• [EXERCISE PROMPT]:
Output exactly the lines below, starting with the line that has "v_mainnet := local" and going on through the line that has "Proof. intros [[?", both included, and no other lines.

• [Collected data entries]:

++++++++++++++++++++

Lemma deriveAll_spec l w m : mnemonic (wal w) = Some m -> isValidMnemonic m = true -> network_name (wal w) ∈ networks ->
  table_ok (wal w) -> indices_ok l -> loads (local w !! indices_key (network_name (wal w))) l ->
  exists s, deriveAllKnownAddresses w = (Ok tt, set_wal s w) /\ table_ok s /\ mnemonic s = Some m /\
    network_name s = network_name (wal w) /\ pendingMnemonic s = pendingMnemonic (wal w) /\
    addressIndices s = l /\ activeIndex s ∈ l /\ (forall i, i ∈ l -> is_Some (keys s !! i)).
Proof.
  intros Hm Hv Hn Ht Hl Hload. unfold deriveAllKnownAddresses, set_wstate. unfold mbind at 1, M_bind at 1.
  rewrite (loadAddressIndices_loads _ _ Hl Hload), bind_modify. set (w1 := set_wal (set_addressIndices l (wal w)) w).
  destruct (derive_loop l w1 m Hm Hv Hn (proj2 (proj2 Hl)) Ht) as (s & E & (S1 & S2 & S3 & S4 & S5 & S6) & Hts & _ & Hin).
  unfold mbind at 1, M_bind at 1. rewrite E. unfold wstate. rewrite bind_gets.
  unfold w1 in *. cbn [wal set_wal set_addressIndices network_name mnemonic pendingMnemonic addressIndices activeIndex] in *.
  destruct (bool_decide (activeIndex s ∈ l)) eqn:Ea.
  - apply bool_decide_eq_true in Ea. exists s. split; [done|]. split_and!; try done; congruence.
  - exists (set_activeIndex (default 0 (last l)) s). split; [done|]. split_and!; cbn; try done; try congruence.
    destruct (last l) as [x|] eqn:El; [by apply last_Some_elem_of in El|]. apply last_None in El. by destruct Hl.
Qed.

(** What the invariant says of the disk alone. *)
Record disk_ok (v : view) : Prop := {
  dk_network : forall n, v_network v = Some n -> n = "" \/ n ∈ networks;
  dk_exclusive : v_plain v = None \/ v_sealed v = None;
  dk_sealed : forall t, v_sealed v = Some t -> exists m, sealed_as t m /\ isValidMnemonic m = true;
  dk_plain : forall m, v_plain v = Some m -> isValidMnemonic m = true;
  dk_stored : forall net, net ∈ networks -> stored_ok (v_indices v net)
}.

Lemma view_ok_disk v : view_ok v -> disk_ok v.
Proof. by intros []; split. Qed.

Lemma v_indices_local w net : net ∈ networks -> v_indices (view_of w) net = local w !! indices_key net.
Proof. unfold networks. by intros [-> | [-> | []%elem_of_nil]%elem_of_cons]%elem_of_cons. Qed.

Lemma stored_loads raw : stored_ok raw -> exists l, indices_ok l /\ loads raw l.
Proof.
  destruct raw as [t|]; cbn; [intros (l & -> & Hl); by exists l|]. intros _. exists [0]. split; [|done].
  split; [done|]. split; [apply NoDup_singleton|]. apply Forall_singleton. lia.
Qed.

(** What is needed to derive the addresses of the current network. *)
Record entering (w : world) (m : string) : Prop := {
  en_disk : disk_ok (view_of w);
  en_phrase : mnemonic (wal w) = Some m;
  en_valid : isValidMnemonic m = true;
  en_on_disk : on_disk (view_of w) m;
  en_network : network_name (wal w) ∈ networks;
  en_table : table_ok (wal w);
  en_pending : forall m, pendingMnemonic (wal w) = Some m -> isValidMnemonic m = true
}.

Lemma derive_ok w m : entering w m -> exists s, deriveAllKnownAddresses w = (Ok tt, set_wal s w) /\
  forall scr ov, scr <> "onboarding" -> ov <> Some "flex" ->
    view_ok {| v_wal := s; v_plain := local w !! "fic_mnemonic"; v_sealed := local w !! "fic_mnemonic_encrypted";
      v_mainnet := local w !! "fic_address_indices_mainnet"; v_testnet := local w !! "fic_address_indices_testnet";
      v_network := local w !! "fic_network"; v_screen := scr; v_overlay := ov |}.
Proof.
  intros [[D1 D2 D3 D4 D5] Hm Hv Hd Hn Ht Hp]. destruct (stored_loads _ (D5 _ Hn)) as (l & Hl & Hload).
  rewrite v_indices_local in Hload by done.
  destruct (deriveAll_spec l w m Hm Hv Hn Ht Hl Hload) as (s & E & Hts & Sm & Sn & Sp & Si & Sa & Sk).
  exists s. split; [done|]. intros scr ov Hs Ho. rewrite <-v_indices_local in Hload by done.
  split; cbn [v_wal v_plain v_sealed v_mainnet v_testnet v_network v_screen v_overlay]; try done; rewrite ?Sm, ?Sn, ?Sp, ?Si; try done.
  - intros m' [= <-]. split; [done|]. exact Hd.
Qed.

Lemma enterWallet_ok w m : entering w m -> ok (enterWallet w).2.
Proof.
  intros Hen. destruct (derive_ok w m Hen) as (s & E & Hok). unfold enterWallet. unfold mbind at 1, M_bind at 1. rewrite E.
  unfold set_pstate, set_display, set_element. rewrite !bind_modify. apply keeps_showScreen; [done|].
  unfold ok, view_of. cbn [wal set_wal local dom set_dom page set_page].
  rewrite lookup_insert_ne, lookup_insert_eq by done. apply Hok; [|done].
  cbn [page set_page set_wal]. destruct (String.eqb_spec (screen (page w)) "onboarding"); [done|]. done.
Qed.

Lemma entering_dom d w m : entering w m -> entering (set_dom d w) m.
Proof. intros [[? ? ? ? ?] ? ? Hd ? ? ?]. split; try done. Qed.

Lemma keeps_run {A} (m : M A) w w1 : (m w).2 = w1 -> preserves keeps m -> ok w -> ok w1.
Proof. intros <- Hm Hw. by apply Hm. Qed.

(** A table that belongs to no phrase is empty. *)
Lemma table_no_phrase s i k : table_ok s -> mnemonic s = None -> keys s !! i = Some k -> False.
Proof. intros Ht Hm Hk. destruct (Ht i k Hk) as (m & _ & _ & E & _). congruence. Qed.

(** ** Creating and restoring *)

Definition onboarding (w : world) : Prop := screen (page w) = "onboarding" /\ dom w !! "lock-overlay.display" <> Some "flex".

Lemma adopt_spec phrase w : adopt_phrase phrase w =
  (Ok tt, set_local (<[indices_key (network_name (wal w)) := JSON_stringify (indices_json [0])]> (<["fic_mnemonic" := phrase]> (local w)))
    (set_wal (set_addressIndices [0] (set_mnemonic (Some phrase) (wal w))) w)).
Proof. done. Qed.

Lemma indices_ok_0 : indices_ok [0].
Proof. split; [done|]. split; [apply NoDup_singleton|]. apply Forall_singleton. lia. Qed.

Lemma adopt_entering phrase w : ok w -> onboarding w -> isValidMnemonic phrase = true -> entering (adopt_phrase phrase w).2 phrase.
Proof.
  intros [O1 O2 O3 O4 O5 O6 O7 O8 O9 O10 O11 O12 O13 O14] [Hs Ho] Hv.
  cbn [view_of v_wal v_plain v_sealed v_network v_screen v_overlay] in *.
  destruct (O13 Hs) as [Hm Hse]. specialize (Hse Ho). rewrite adopt_spec. cbn [snd].
  assert (exists k, k = indices_key (network_name (wal w)) /\ (k = "fic_address_indices_mainnet" \/ k = "fic_address_indices_testnet")) as (k & <- & Hk).
  { eexists. split; [done|]. revert O1. unfold networks. intros [-> | [-> | []%elem_of_nil]%elem_of_cons]%elem_of_cons; auto. }
  assert (k <> "fic_mnemonic" /\ k <> "fic_mnemonic_encrypted" /\ k <> "fic_network") as (K1 & K2 & K3) by (by destruct Hk as [-> | ->]).
  set (L := <[k := _]> _). assert (L !! "fic_mnemonic" = Some phrase) as L1 by (unfold L; by rewrite lookup_insert_ne, lookup_insert_eq).
  assert (L !! "fic_mnemonic_encrypted" = None) as L2 by (unfold L; by rewrite !lookup_insert_ne).
  assert (L !! "fic_network" = local w !! "fic_network") as L3 by (unfold L; by rewrite !lookup_insert_ne).
  assert (forall net, net ∈ networks -> L !! indices_key net = local w !! indices_key net \/ L !! indices_key net = Some (JSON_stringify (indices_json [0]))) as L4.
  { intros net Hnet. unfold L. destruct (decide (k = indices_key net)) as [->|Hne]; [right; apply lookup_insert_eq|left].
    rewrite !lookup_insert_ne by (done || by revert Hnet; unfold networks; intros [-> | [-> | []%elem_of_nil]%elem_of_cons]%elem_of_cons). done. }
  split; cbn [wal set_wal set_local set_addressIndices set_mnemonic mnemonic network_name pendingMnemonic local]; try done.
  - split; cbn [view_of v_network v_plain v_sealed local set_local set_wal].
    + by rewrite L3.
    + by right.
    + by rewrite L2.
    + rewrite L1. by intros m [= <-].
    + intros net Hnet. rewrite v_indices_local by done. cbn [local set_local]. destruct (L4 net Hnet) as [-> | ->].
      * rewrite <-v_indices_local by done. by apply O9.
      * cbn. exists [0]. split; [done|apply indices_ok_0].
  - by left.
  - intros i kk Hi. exfalso. by eapply (table_no_phrase (wal w)).
Qed.

Lemma quiz_verify_ok w : ok w -> onboarding w -> ok (btn_quiz_verify w).2.
Proof.
  intros Hw Hon. unfold btn_quiz_verify, wstate. rewrite bind_gets, bind_lift.
  destruct (pendingMnemonic (wal w)) as [phrase|] eqn:Ep; cbn [defined]; [|done]. unfold pstate. rewrite bind_gets.
  destruct (negb _); [revert Hw; apply keeps_element; discriminate|].
  assert (isValidMnemonic phrase = true) as Hv by (by apply (ok_pending _ Hw)).
  unfold set_text, set_element. rewrite bind_modify. set (w1 := set_dom _ w).
  assert (ok w1) as Hw1 by (revert Hw; apply (keeps_element "mnemonic-quiz-error" "text" ""); discriminate).
  assert (onboarding w1) as Hon1 by (destruct Hon; split; [done|]; cbn; by rewrite lookup_insert_ne).
  unfold mbind at 1, M_bind at 1. pose proof (adopt_entering phrase w1 Hw1 Hon1 Hv) as He. rewrite adopt_spec in *. cbn [snd] in He.
  unfold set_display, set_element. rewrite bind_modify. by eapply enterWallet_ok, entering_dom.
Qed.

Lemma restore_ok w : ok w -> onboarding w -> ok (btn_restore_confirm w).2.
Proof.
  intros Hw Hon. unfold btn_restore_confirm, value, element. rewrite bind_gets.
  set (phrase := trim _). destruct (isValidMnemonic phrase) eqn:Hv; cbn [negb]; [|revert Hw; apply keeps_element; discriminate].
  unfold set_text, set_element. rewrite bind_modify. set (w1 := set_dom _ w).
  assert (ok w1) as Hw1 by (revert Hw; apply (keeps_element "restore-error" "text" ""); discriminate).
  assert (onboarding w1) as Hon1 by (destruct Hon; split; [done|]; cbn; by rewrite lookup_insert_ne).
  unfold mbind at 1, M_bind at 1. pose proof (adopt_entering phrase w1 Hw1 Hon1 Hv) as He. rewrite adopt_spec in *. cbn [snd] in He.
  by eapply enterWallet_ok.
Qed.

Lemma keeps_set_pending m : isValidMnemonic m = true -> preserves keeps (set_wstate (set_pendingMnemonic (Some m))).
Proof. intros Hv w [? ? ? ? ? ? ? ? ? ? ? ? ? ?]. split; try done. cbn. by intros m' [= <-]. Qed.
Lemma keeps_create : preserves keeps btn_create_wallet.
Proof.
  unfold btn_create_wallet. apply pres_bind; [typeclasses eauto|apply keeps_draw|]. intros d.
  repeat (apply pres_bind; [typeclasses eauto|apply keeps_element; discriminate|intros _]). apply keeps_set_pending, generate_valid.
Qed.
Lemma keeps_pick_indices fuel n l : preserves keeps (pick_indices fuel n l).
Proof. revert l. induction fuel as [|fuel IH]; intros l; cbn [pick_indices]; pres. Qed.
#[local] Hint Resolve keeps_pick_indices : pres.
Lemma keeps_continue fuel : preserves keeps (btn_mnemonic_continue fuel).
Proof. unfold btn_mnemonic_continue, showMnemonicQuiz. pres. Qed.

++++++++++++++++++++

• [ANSWER BELOW]:
      v_mainnet := local w !! "fic_address_indices_mainnet"; v_testnet := local w !! "fic_address_indices_testnet";
      v_network := local w !! "fic_network"; v_screen := scr; v_overlay := ov |}.
Proof.
  intros [[D1 D2 D3 D4 D5] Hm Hv Hd Hn Ht Hp]. destruct (stored_loads _ (D5 _ Hn)) as (l & Hl & Hload).
  rewrite v_indices_local in Hload by done.
  destruct (deriveAll_spec l w m Hm Hv Hn Ht Hl Hload) as (s & E & Hts & Sm & Sn & Sp & Si & Sa & Sk).
  exists s. split; [done|]. intros scr ov Hs Ho. rewrite <-v_indices_local in Hload by done.
  split; cbn [v_wal v_plain v_sealed v_mainnet v_testnet v_network v_screen v_overlay]; try done; rewrite ?Sm, ?Sn, ?Sp, ?Si; try done.
  - intros m' [= <-]. split; [done|]. exact Hd.
Qed.

Lemma enterWallet_ok w m : entering w m -> ok (enterWallet w).2.
Proof.
  intros Hen. destruct (derive_ok w m Hen) as (s & E & Hok). unfold enterWallet. unfold mbind at 1, M_bind at 1. rewrite E.
  unfold set_pstate, set_display, set_element. rewrite !bind_modify. apply keeps_showScreen; [done|].
  unfold ok, view_of. cbn [wal set_wal local dom set_dom page set_page].
  rewrite lookup_insert_ne, lookup_insert_eq by done. apply Hok; [|done].
  cbn [page set_page set_wal]. destruct (String.eqb_spec (screen (page w)) "onboarding"); [done|]. done.
Qed.

Lemma entering_dom d w m : entering w m -> entering (set_dom d w) m.
Proof. intros [[? ? ? ? ?] ? ? Hd ? ? ?]. split; try done. Qed.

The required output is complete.